:: Exercise instructions ::
From the data below, please reproduce exactly everything from the line that contains "#[global] Arguments backup" down to the line that contains "Section access.", with both ends included.

:: Records supplied ::
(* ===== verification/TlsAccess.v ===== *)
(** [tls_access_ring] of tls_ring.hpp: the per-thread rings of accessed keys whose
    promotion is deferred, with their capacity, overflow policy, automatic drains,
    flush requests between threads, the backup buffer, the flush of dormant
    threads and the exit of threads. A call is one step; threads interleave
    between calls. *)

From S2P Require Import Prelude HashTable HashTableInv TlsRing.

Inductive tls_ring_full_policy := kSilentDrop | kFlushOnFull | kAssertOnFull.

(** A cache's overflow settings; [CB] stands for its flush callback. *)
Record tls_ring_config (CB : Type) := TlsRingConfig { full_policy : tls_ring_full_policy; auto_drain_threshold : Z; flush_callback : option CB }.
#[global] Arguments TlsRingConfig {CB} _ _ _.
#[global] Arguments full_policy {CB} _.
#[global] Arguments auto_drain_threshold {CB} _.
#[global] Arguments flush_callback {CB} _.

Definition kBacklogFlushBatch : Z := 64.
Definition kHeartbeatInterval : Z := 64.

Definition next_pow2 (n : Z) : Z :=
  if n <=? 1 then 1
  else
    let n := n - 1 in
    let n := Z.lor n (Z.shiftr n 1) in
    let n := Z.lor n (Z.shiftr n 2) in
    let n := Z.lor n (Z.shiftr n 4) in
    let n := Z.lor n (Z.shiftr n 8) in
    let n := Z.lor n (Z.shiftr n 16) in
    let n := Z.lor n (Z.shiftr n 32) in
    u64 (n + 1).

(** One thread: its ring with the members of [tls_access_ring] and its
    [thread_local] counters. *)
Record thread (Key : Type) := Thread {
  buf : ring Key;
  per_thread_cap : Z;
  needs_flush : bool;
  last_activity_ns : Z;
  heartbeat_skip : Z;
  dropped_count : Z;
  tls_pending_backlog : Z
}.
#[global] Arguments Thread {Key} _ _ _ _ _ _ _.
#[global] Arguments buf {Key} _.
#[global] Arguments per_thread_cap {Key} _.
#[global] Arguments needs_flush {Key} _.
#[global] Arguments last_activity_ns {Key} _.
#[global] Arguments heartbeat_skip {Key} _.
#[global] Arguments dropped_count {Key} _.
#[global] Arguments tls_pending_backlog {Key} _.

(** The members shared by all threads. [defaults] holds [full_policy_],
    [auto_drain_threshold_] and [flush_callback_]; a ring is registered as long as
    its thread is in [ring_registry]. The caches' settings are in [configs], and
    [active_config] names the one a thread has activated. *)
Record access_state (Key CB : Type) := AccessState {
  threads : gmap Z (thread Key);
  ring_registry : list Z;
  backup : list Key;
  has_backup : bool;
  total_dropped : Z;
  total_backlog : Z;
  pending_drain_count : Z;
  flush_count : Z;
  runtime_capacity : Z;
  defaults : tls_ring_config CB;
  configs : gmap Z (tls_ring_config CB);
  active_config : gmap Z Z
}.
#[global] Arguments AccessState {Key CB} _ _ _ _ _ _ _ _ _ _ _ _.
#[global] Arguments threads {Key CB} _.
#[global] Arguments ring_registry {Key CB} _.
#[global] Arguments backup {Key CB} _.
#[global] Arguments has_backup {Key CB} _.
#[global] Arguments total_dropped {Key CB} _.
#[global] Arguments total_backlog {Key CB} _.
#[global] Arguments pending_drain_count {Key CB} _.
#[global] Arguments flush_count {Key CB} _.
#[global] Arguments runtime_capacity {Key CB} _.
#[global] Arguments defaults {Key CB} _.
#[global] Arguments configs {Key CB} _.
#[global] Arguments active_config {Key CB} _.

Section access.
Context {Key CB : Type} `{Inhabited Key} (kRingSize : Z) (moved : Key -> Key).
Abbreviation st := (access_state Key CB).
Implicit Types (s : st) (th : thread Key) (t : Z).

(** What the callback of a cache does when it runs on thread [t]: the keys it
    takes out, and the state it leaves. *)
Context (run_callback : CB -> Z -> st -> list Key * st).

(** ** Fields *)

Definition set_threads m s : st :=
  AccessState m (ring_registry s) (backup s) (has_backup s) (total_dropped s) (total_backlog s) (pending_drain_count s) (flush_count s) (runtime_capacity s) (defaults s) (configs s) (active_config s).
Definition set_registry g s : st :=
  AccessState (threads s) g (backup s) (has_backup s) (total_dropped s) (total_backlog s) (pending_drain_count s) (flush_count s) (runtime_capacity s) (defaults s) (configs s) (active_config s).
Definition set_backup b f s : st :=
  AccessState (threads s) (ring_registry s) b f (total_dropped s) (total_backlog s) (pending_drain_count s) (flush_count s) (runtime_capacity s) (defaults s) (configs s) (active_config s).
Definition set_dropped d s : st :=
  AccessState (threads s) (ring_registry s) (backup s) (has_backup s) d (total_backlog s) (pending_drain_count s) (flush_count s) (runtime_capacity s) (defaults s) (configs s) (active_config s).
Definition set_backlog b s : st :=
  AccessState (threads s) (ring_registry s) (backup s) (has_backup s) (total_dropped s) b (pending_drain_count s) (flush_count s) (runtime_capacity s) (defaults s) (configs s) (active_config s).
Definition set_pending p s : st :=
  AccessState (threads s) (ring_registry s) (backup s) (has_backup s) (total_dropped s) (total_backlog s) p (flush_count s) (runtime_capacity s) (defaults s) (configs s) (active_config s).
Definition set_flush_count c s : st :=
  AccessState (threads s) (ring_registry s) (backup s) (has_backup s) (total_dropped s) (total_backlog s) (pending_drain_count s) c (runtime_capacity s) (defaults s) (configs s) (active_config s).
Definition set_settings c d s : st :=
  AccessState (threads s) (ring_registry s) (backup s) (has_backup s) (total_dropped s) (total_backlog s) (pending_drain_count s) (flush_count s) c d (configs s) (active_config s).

...

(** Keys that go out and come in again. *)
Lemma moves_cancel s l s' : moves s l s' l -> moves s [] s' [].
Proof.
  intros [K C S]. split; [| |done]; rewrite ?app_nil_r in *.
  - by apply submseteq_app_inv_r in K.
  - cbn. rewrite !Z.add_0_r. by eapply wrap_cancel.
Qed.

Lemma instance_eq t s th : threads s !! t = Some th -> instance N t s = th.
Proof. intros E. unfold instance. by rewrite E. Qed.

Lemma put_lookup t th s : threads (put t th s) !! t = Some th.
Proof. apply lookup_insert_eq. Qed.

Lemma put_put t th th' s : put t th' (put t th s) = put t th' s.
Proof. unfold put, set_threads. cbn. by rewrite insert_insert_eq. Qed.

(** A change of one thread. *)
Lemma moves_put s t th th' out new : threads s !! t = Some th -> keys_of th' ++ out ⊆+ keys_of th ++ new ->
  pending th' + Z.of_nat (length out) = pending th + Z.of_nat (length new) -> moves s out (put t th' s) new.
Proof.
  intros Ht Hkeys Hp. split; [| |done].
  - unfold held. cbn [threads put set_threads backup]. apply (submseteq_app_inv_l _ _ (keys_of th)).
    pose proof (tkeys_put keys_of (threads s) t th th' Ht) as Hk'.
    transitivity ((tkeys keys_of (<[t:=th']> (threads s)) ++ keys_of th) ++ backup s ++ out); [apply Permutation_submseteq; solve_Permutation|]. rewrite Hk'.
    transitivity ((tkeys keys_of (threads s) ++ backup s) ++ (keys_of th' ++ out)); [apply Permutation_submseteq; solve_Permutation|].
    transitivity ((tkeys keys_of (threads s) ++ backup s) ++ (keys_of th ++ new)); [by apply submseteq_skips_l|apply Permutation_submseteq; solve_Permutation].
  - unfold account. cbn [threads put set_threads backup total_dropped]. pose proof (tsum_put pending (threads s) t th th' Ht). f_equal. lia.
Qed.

:: Solution to this problem ::
#[global] Arguments backup {Key CB} _.
#[global] Arguments has_backup {Key CB} _.
#[global] Arguments total_dropped {Key CB} _.
#[global] Arguments total_backlog {Key CB} _.
#[global] Arguments pending_drain_count {Key CB} _.
#[global] Arguments flush_count {Key CB} _.
#[global] Arguments runtime_capacity {Key CB} _.
#[global] Arguments defaults {Key CB} _.
#[global] Arguments configs {Key CB} _.
#[global] Arguments active_config {Key CB} _.

Section access.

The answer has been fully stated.